MBN/ Pourquoi la création d’une caisse de retraite complémentaire monégasque est-elle nécessaire ?

Philippe Ortelli : Le système de retraite français a évolué ces dernières années dans une direction qui n’est plus conciliable avec celle prise par Monaco, ce qui a rendu nécessaire la création d’une caisse autonome. Adossée à la CAR, qui gère la retraite de base des salariés de Monaco, à compter du 1er janvier 2024, la Caisse de Retraite Complémentaire Monégasque assurera la gestion des nouvelles pensions de retraite complémentaire qui étaient jusqu’ici gérées par les organismes paritaires français Agirc-Arrco. Les études actuarielles réalisées depuis 2013 ont attesté que ce régime sera non seulement viable, mais aussi excédentaire. Il permettra donc aux salariés cadres et non cadres, pour la partie de leur carrière effectuée à Monaco, de percevoir une pension de retraite complémentaire plus avantageuse, avec un taux de rendement plancher de 6%. Par ailleurs, les cotisations des salariés et des employeurs pourraient baisser au bout de 10 ans. Les retraités qui ont soldé leur pension avant la création de la caisse monégasque continueront à la percevoir de la part des organismes français. La caisse monégasque leur versera cependant une bonification pour prendre en compte la valeur du point qui est plus élevée à Monaco.

MBN/ Pourquoi la mise en place de cette caisse a-t-elle demandé autant de temps ?

P.O. : Concrètement, la création de cette caisse exige d’abord la reconstitution de l’ensemble des carrières concernées et la mise en œuvre d’un système informatique apte à percevoir les cotisations et verser les pensions. Ce travail a demandé beaucoup de temps aux caisses sociales monégasques, d’autant qu’aucune distinction n’était faite entre les carrières monégasques avant 2000, et en 2003 tous les fichiers de carrières des retraités ont été écrasés pour ne conserver que les points acquis, ce qui était pertinent à l’époque. Une autre difficulté est que les entreprises pouvaient choisir entre 3 taux de cotisation (6 %, 9 %, 12 %) et que la CAR ne connaît que les salaires plafonnés. Nous aurions bien sûr préféré que ces opérations se fassent plus rapidement, surtout parce que Monaco a ‘rapporté’ plus d’un milliard aux régimes français depuis 2013, somme qui aurait pu venir abonder le fonds de réserve de la caisse monégasque. De même, la demande par l’Agirc-Arrco de garantie de l'État monégasque pour les remboursements en 12 ans au lieu de 40 ans des pensions qui resteront à verser par les organismes français ne me paraît pas opportune dans le contexte actuel, et même excessive...

MBN/ Quels sont les enjeux de la création de cette caisse ?
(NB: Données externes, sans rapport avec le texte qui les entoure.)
(** X2. Whatever its outcome, [NextID] leaves every bucket but [stats] and every
    key of [stats] but [node-count] as they were; an id other than 0 that it
    returns is the counter it has persisted. *)
Theorem NextID_touches_only_node_count kv kv' r :
  NextID kv = (kv', r) →
  (∀ b, b ≠ stats_bucket → bkt_data kv' b = bkt_data kv b)
  ∧ (∀ k, k ≠ "node-count"%string →
       bkt_data kv' stats_bucket !! k = bkt_data kv stats_bucket !! k)
  ∧ (∀ id, r = Ok id → id ≠ 0 → node_count kv' = id).
Proof.
  unfold NextID, kv_Bucket, bkt_Get, faulty.
  destruct (kv_fault kv (OpBucket stats_bucket)); [by intros [= <- <-]|].
  destruct (kv_fault kv (OpGet stats_bucket "node-count")); [by intros [= <- <-]|].
  simpl.
  set (cnt := match bkt_data kv stats_bucket !! "node-count"%string with
              | Some b => (λ c, wrap_u64 (c + 1)) <$> Uint64 b
              | None => Some 1
              end).
  assert (Hcnt : ∀ c, cnt = Some c → 0 <= c < 2 ^ 64).
  { subst cnt. intros c. destruct (bkt_data kv stats_bucket !! _) as [b|].
    - destruct (Uint64 b); simpl; [|discriminate]. intros [= <-].
      unfold wrap_u64. apply Z.mod_pos_bound. lia.
    - intros [= <-]. lia. }
  destruct cnt as [c|]; [|by intros [= <- <-]].
  destruct (bkt_Put kv stats_bucket "node-count" (PutUint64 c)) as [kv1 rp] eqn:Eput.
  apply bkt_Put_inv in Eput as [(-> & _ & ->)|(e & -> & _ & ->)].
  - intros [= <- <-]. repeat split.
    + intros b Hb. unfold bkt_data at 1. simpl. by rewrite lookup_insert_ne.
    + intros k Hk. unfold bkt_data at 1. simpl.
      rewrite lookup_insert_eq. simpl. by rewrite lookup_insert_ne.
    + intros id [= <-] _. unfold node_count, bkt_data at 1. simpl.
      rewrite lookup_insert_eq. simpl. rewrite lookup_insert_eq.
      by rewrite Uint64_PutUint64 by auto.
  - intros [= <- <-]. repeat split. intros id [= <-] Hid. done.
Qed.
(** A call to the Archer client. *)
Definition archerCall {A} (ev : Event) (f : World -> World * outcome A) : M World A :=
  fun s =>
    let '(w, res) := f (world s) in
    (res, {| world := w; svcObj := svcObj s; trace := trace s ++ [ev] |}).

Definition GetService (tags : list string) : M World (list Service) :=
  archerCall (EvGetService tags) (fun w => archerGetService c w tags).

Definition PostService (body : Service) : M World Service :=
  archerCall (EvPostService body) (fun w => archerPostService c w body).

Definition PutServiceServiceID (id : string) (b : ServiceUpdatable) : M World unit :=
  archerCall (EvPutService id b) (fun w => archerPutService c w id b).

Definition DeleteServiceServiceID (id : string) : M World unit :=
  archerCall (EvDeleteService id) (fun w => archerDeleteService c w id).

(** [createEndpointService] *)
Definition createEndpointService : M World unit :=
  let* svc := getSvc in
  let* body := lift (getBodyFromService r svc) in
  let* res := PostService body in
  let* svc' := lift (assignAnnotation (makeAnnotation (AnnotationKey r) "archer-id") (sID res) svc) in
  let* _ := putSvc svc' in
  Update.

(** [updateEndpointService] *)
Definition updateEndpointService (m : Service) : M World unit :=
  let* svc := getSvc in
  let* body := lift (getBodyFromService r svc) in
  let* same := lift (serviceEqual body m) in
  if negb same then
    let b := {| uDescription := Some (sDescription body);
                uEnabled := sEnabled body;
                uIPAddresses := sIPAddresses body;
                uName := Some (sName body);
                uPort := Some (sPort body);
                uProxyProtocol := sProxyProtocol body;
                uRequireApproval := sRequireApproval body;
                uTags := sTags body;
                uVisibility := sVisibility body |} in
    PutServiceServiceID (sID m) b
  else ret tt.

(** [deleteEndpointService] *)
Definition deleteEndpointService : M World unit :=
  let* svc := getSvc in
  match getAnnotationString (makeAnnotation (AnnotationKey r) "id") svc with
  | None => ret tt
  | Some id => DeleteServiceServiceID id
  end.

(** [reconcileEndpointService] *)
Definition reconcileEndpointService : M World unit :=
  let* svc := getSvc in
  let* items := GetService ["kubernetes"; UID svc] in
  match items with
  | [] => createEndpointService
  | [m] => updateEndpointService m
  | _ => fail (ErrMultiple (Namespace svc) (Name svc))
  end.

(** [client.IgnoreNotFound(err)] as the value [Reconcile] returns. *)
Definition IgnoreNotFound (e : error) : M World unit :=
  match e with
  | ErrNotFound => ret tt
  | _ => fail e
  end.

(** [Reconcile] *)
Definition Reconcile (ns name : string) : M World unit :=
  let* _ := putSvc zeroK8sService in
  let* err := goErr (Get ns name) in
  match err with
  | Some e => IgnoreNotFound e
  | None =>
      let* svc := getSvc in
      let createAnnotation := makeAnnotation (AnnotationKey r) AnnotationEndpointServiceCreate in
      if negb (getAnnotationBoolean createAnnotation svc false) then ret tt
      else
        let archerFinalizerName := makeAnnotation (AnnotationKey r) "finalizer" in
        if IsZero (DeletionTimestamp svc) then
          let* _ :=
            (if negb (ContainsFinalizer svc archerFinalizerName) then
               let* _ := putSvc (AddFinalizer svc archerFinalizerName) in
               Update
             else ret tt) in
          reconcileEndpointService
        else
          let* _ :=
            (if ContainsFinalizer svc archerFinalizerName then deleteEndpointService
             else ret tt) in
          let* svc := getSvc in
          let* _ := putSvc (RemoveFinalizer svc archerFinalizerName) in
          Update
  end.

(** One reconcile from a world [w]: the result, and the final state. *)
Definition runReconcile (w : World) (ns name : string) : outcome unit * St World :=
  Reconcile ns name {| world := w; svcObj := zeroK8sService; trace := [] |}.

End Reconcile.

(** * Vocabulary of the statements *)

(** An address of the desired side matches a remote one when it is the same
    string, or the remote string followed by "/32". *)
Definition ipMatches (ip ip2 : string) : Prop :=
  ip = ip2 \/ ip = ip2 +:+ "/32".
P.O. : Comme je le disais, les salariés et les retraités vont bénéficier d’un meilleur système de retraite complémentaire. De plus, en créant cette caisse, sur laquelle nous aurons une plus grande maîtrise, nous devenons maîtres de notre destin. Créer cette caisse, et ne plus risquer de subir les dégradations du système français, était indispensable. Toutefois, de grands enjeux attendent notre Principauté dans les prochains mois. Les besoins en matière d’attractivité des entreprises, des investisseurs, et des salariés, les effets de la guerre en Ukraine, l’inflation, le poids croissant des normes et de la conformité, le développement exponentiel de l’IA générative, peuvent peser sur notre développement économique... Le monde d’aujourd’hui n’est pas celui de 2013 ! Les incertitudes sont plus criantes, et cela n’est jamais favorable au développement économique. C’est dans le dialogue et la concertation entre le secteur privé et les pouvoirs publics que nous devons faire face et nous adapter pour faire perdurer notre système face à toutes ces contingences.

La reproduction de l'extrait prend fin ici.